Lines from the line with "intros Hc Hw Hi Hh" to the line with "as [Hlt|]; [|done]." in the entries below, and only those, must be output exactly, with both ends included.

=======

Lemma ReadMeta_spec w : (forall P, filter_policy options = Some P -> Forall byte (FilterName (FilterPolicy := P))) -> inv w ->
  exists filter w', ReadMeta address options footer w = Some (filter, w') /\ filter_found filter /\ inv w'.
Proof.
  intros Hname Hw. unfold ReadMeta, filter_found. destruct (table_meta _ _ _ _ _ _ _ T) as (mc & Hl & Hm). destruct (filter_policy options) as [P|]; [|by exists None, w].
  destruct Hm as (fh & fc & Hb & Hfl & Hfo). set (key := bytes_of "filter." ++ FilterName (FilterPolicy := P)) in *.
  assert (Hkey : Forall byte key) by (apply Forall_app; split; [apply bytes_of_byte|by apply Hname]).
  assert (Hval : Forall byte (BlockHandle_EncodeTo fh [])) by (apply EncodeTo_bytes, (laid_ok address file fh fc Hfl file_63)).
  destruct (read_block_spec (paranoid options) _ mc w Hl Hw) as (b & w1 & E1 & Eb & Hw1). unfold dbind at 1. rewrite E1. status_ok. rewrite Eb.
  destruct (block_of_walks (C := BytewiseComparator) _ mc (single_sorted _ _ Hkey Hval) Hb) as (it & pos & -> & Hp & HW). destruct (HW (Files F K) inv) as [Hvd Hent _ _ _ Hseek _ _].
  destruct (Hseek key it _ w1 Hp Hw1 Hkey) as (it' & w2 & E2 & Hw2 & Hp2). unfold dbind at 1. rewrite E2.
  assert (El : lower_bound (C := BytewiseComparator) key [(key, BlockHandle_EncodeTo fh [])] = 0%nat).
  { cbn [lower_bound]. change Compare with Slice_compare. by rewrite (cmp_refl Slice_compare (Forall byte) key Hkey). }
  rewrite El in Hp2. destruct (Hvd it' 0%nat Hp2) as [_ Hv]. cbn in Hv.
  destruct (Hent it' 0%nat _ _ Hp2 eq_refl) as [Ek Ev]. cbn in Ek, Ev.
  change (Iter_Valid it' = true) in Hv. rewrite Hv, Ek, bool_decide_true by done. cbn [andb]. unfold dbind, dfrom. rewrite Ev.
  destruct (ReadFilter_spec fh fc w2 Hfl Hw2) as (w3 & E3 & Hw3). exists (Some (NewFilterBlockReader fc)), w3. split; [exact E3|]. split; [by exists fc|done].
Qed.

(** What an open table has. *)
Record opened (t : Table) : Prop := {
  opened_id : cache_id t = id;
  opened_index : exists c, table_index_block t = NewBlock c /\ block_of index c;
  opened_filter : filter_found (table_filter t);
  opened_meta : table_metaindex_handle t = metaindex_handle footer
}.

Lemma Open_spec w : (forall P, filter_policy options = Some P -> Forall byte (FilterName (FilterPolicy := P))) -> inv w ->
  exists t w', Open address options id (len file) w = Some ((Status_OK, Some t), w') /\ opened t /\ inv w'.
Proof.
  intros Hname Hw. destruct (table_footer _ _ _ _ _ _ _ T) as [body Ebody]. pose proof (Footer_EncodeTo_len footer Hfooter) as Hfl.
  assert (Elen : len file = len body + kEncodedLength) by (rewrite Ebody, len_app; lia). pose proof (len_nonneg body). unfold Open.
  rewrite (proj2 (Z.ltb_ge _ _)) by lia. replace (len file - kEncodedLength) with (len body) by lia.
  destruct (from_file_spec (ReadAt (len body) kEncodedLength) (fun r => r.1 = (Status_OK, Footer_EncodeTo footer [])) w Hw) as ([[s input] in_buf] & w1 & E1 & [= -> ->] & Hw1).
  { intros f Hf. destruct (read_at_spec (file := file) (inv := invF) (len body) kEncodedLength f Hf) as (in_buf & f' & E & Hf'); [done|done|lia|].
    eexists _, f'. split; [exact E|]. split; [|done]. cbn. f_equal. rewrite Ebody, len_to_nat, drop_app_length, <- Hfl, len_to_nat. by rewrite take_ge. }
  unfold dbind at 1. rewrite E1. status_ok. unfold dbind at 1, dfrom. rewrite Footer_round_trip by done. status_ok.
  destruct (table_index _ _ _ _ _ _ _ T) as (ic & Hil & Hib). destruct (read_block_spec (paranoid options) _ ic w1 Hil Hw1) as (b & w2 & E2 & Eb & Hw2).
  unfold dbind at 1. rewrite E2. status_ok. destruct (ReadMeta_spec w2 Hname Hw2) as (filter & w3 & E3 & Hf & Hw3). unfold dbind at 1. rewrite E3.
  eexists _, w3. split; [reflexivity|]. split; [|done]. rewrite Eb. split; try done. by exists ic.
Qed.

=======

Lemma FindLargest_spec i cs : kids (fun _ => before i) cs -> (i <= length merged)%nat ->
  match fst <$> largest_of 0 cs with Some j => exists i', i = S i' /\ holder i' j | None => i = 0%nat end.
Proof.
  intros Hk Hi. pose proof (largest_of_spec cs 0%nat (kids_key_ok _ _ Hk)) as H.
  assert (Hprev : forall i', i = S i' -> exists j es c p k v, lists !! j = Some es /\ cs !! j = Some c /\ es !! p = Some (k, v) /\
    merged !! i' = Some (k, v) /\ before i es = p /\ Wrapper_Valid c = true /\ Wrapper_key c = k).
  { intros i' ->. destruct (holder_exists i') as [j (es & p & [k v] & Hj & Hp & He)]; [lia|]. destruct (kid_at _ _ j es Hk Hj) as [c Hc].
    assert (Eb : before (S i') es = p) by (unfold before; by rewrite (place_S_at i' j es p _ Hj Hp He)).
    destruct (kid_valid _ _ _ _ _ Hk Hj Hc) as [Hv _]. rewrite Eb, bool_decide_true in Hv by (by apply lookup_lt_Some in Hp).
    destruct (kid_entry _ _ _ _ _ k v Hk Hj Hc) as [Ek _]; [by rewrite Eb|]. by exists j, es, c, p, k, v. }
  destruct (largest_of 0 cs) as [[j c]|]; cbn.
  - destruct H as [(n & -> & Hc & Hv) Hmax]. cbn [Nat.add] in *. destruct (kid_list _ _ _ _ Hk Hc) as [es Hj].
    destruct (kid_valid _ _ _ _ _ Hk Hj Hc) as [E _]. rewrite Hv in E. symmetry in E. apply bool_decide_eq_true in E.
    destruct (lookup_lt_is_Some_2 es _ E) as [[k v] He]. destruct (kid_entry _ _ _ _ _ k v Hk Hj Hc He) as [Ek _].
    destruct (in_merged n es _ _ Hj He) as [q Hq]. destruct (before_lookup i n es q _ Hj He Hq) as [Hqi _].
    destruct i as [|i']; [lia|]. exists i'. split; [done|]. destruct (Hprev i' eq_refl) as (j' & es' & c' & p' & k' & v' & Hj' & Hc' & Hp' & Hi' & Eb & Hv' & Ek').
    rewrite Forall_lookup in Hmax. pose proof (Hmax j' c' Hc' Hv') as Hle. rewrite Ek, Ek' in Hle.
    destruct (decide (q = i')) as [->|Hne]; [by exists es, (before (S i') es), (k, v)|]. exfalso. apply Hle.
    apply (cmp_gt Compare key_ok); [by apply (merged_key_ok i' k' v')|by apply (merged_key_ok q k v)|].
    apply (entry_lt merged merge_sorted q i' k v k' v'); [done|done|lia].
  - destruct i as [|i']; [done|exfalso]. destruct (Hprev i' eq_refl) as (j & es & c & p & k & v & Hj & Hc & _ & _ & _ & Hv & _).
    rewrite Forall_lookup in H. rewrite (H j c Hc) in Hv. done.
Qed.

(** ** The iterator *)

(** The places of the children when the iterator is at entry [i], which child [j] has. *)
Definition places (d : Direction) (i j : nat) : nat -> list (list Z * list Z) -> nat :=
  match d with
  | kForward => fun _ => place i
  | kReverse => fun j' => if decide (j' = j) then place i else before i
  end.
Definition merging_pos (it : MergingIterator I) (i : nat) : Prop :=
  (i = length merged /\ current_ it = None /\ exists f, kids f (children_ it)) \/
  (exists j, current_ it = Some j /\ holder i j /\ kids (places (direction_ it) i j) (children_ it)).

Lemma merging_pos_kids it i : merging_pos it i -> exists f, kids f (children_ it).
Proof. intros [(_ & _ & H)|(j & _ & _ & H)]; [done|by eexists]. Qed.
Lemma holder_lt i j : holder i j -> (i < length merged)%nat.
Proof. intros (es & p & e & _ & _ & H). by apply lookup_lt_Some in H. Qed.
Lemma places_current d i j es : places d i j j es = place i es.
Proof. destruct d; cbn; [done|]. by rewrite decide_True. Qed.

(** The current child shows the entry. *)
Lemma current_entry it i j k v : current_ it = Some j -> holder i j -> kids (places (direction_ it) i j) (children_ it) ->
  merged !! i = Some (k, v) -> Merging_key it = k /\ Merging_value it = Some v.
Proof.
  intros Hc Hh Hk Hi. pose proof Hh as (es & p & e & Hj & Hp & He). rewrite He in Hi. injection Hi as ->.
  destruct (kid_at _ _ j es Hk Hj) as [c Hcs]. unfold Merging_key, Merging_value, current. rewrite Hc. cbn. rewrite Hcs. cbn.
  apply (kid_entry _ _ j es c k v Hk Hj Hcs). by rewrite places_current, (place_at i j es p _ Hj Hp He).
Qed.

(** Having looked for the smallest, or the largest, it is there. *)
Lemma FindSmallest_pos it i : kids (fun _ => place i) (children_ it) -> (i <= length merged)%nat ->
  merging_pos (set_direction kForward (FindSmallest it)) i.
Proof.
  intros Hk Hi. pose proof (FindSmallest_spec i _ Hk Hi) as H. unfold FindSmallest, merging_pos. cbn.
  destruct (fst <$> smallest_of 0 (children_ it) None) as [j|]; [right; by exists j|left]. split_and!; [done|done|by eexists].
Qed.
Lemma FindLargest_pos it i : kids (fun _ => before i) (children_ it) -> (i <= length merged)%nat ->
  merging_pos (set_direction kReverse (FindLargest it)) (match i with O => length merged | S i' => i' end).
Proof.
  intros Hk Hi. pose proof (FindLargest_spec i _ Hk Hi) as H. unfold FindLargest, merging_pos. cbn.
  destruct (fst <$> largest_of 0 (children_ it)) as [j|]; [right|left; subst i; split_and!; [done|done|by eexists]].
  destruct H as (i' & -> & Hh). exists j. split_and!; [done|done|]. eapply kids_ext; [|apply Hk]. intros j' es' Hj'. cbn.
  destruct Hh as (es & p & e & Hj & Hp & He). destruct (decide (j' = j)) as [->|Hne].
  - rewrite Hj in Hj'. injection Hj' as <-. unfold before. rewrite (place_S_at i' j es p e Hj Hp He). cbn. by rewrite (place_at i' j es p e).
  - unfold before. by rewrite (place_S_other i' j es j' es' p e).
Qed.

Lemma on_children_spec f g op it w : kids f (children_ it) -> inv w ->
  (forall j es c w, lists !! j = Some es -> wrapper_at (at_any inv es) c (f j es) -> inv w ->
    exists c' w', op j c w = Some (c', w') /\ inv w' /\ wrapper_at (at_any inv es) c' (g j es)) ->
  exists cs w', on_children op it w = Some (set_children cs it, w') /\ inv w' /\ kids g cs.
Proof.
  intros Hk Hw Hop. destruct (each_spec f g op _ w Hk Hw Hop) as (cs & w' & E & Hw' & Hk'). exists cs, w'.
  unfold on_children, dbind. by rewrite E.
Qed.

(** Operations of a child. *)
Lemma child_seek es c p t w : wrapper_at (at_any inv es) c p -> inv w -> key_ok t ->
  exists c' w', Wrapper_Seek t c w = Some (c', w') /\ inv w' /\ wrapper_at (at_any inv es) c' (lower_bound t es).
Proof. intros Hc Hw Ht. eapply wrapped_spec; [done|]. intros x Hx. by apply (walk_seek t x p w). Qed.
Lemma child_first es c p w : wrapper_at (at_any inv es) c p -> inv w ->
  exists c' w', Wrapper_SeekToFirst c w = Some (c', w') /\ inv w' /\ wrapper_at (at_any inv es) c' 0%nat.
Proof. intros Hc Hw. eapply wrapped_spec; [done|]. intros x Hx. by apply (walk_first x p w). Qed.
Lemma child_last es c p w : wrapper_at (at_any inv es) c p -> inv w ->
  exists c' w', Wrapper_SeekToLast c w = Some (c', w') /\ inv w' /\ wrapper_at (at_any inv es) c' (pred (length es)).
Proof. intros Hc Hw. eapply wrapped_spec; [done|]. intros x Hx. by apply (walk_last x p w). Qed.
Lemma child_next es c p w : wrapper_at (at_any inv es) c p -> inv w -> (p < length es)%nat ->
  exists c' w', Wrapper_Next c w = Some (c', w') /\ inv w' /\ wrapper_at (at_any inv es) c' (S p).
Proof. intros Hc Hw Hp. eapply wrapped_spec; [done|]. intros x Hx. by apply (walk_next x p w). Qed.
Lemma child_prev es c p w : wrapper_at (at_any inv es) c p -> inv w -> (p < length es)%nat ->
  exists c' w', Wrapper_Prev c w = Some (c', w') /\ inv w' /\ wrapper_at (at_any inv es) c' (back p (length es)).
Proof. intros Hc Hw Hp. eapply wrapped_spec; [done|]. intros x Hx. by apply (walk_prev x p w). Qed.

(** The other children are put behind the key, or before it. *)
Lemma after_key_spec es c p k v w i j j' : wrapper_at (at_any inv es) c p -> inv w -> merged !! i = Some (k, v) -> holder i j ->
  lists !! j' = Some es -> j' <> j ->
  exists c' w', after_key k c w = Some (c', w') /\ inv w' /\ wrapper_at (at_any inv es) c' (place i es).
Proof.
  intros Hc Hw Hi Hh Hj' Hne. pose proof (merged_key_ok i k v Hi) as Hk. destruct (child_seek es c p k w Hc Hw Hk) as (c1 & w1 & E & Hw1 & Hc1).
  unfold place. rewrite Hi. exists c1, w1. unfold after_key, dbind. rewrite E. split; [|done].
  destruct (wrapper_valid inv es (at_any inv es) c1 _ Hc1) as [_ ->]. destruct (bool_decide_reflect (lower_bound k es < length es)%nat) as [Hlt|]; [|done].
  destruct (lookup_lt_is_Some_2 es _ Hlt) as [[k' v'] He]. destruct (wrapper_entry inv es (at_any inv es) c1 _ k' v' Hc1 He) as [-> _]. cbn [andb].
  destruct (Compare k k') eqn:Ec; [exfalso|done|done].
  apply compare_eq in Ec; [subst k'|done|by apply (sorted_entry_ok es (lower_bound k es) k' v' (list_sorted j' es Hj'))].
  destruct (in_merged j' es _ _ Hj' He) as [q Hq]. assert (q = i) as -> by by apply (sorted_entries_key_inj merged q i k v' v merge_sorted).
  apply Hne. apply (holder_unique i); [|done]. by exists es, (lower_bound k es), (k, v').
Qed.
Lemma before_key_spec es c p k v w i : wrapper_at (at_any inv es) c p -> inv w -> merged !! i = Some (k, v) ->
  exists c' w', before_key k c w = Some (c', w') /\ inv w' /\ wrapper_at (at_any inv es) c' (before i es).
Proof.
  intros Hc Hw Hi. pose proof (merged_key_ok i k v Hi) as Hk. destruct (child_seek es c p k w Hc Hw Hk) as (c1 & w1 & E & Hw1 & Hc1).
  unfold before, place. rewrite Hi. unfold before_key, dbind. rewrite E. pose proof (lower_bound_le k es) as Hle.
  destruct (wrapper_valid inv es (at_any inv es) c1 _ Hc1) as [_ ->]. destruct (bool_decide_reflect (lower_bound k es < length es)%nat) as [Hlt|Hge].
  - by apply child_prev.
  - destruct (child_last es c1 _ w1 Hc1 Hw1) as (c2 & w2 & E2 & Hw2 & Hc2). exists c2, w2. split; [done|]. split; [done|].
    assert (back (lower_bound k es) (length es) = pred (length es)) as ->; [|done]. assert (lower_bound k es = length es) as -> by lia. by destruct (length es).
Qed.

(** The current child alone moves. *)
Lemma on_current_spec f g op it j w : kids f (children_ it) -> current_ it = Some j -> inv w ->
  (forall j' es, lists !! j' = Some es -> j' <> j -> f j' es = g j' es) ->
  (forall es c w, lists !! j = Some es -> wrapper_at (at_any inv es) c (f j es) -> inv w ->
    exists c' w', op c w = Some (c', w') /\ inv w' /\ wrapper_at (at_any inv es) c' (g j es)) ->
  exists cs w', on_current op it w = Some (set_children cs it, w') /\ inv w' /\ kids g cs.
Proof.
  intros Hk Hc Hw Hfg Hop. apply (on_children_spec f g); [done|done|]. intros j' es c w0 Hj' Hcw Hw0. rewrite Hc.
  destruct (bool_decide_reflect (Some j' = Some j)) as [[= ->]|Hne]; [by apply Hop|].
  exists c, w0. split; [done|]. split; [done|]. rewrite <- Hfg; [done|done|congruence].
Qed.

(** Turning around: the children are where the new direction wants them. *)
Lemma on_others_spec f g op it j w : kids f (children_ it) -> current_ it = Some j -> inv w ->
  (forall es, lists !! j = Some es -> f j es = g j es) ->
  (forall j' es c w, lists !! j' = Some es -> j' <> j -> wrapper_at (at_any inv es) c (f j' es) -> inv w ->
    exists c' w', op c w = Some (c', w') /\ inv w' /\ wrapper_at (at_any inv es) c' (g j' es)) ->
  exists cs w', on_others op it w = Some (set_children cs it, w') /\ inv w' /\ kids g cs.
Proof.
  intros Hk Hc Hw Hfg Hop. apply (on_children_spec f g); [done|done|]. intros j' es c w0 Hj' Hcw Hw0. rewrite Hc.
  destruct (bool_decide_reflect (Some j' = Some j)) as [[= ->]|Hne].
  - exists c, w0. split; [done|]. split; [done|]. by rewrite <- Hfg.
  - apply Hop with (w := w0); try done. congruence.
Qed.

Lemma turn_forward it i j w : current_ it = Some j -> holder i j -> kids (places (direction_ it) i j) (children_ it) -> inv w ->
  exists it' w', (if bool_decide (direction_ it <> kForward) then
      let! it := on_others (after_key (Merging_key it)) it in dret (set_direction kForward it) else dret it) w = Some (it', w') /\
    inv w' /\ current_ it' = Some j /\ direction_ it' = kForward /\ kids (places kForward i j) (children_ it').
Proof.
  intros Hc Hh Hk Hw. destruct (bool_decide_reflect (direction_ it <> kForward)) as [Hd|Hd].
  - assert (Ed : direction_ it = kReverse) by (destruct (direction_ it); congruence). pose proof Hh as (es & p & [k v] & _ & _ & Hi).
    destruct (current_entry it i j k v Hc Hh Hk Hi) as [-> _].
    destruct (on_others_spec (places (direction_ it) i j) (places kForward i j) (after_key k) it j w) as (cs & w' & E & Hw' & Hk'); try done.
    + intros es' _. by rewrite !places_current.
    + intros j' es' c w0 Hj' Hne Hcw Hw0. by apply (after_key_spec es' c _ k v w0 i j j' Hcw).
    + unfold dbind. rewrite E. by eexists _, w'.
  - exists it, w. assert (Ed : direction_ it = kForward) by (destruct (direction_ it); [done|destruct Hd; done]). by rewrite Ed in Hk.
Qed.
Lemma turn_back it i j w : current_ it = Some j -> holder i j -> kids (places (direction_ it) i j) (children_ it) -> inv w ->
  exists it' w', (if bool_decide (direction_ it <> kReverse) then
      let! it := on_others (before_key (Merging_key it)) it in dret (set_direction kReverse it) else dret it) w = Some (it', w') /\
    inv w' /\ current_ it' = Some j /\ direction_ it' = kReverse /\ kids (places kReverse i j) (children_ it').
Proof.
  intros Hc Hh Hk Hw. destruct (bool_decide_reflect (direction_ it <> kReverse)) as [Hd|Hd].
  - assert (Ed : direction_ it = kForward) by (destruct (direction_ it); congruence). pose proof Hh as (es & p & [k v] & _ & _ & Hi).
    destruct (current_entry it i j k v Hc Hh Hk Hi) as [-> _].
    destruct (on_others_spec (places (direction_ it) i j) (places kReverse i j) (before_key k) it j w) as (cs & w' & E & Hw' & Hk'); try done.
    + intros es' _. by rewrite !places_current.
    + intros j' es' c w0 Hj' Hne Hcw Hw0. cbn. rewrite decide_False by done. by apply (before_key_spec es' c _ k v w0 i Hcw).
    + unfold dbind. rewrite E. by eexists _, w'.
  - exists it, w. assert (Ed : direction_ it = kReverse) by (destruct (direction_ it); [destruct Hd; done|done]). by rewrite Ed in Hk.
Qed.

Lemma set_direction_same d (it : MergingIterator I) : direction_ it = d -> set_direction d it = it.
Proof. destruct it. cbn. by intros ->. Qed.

=======

**REPLY TO THE TASK**:
  intros Hc Hw Hi Hh Hj' Hne. pose proof (merged_key_ok i k v Hi) as Hk. destruct (child_seek es c p k w Hc Hw Hk) as (c1 & w1 & E & Hw1 & Hc1).
  unfold place. rewrite Hi. exists c1, w1. unfold after_key, dbind. rewrite E. split; [|done].
  destruct (wrapper_valid inv es (at_any inv es) c1 _ Hc1) as [_ ->]. destruct (bool_decide_reflect (lower_bound k es < length es)%nat) as [Hlt|]; [|done].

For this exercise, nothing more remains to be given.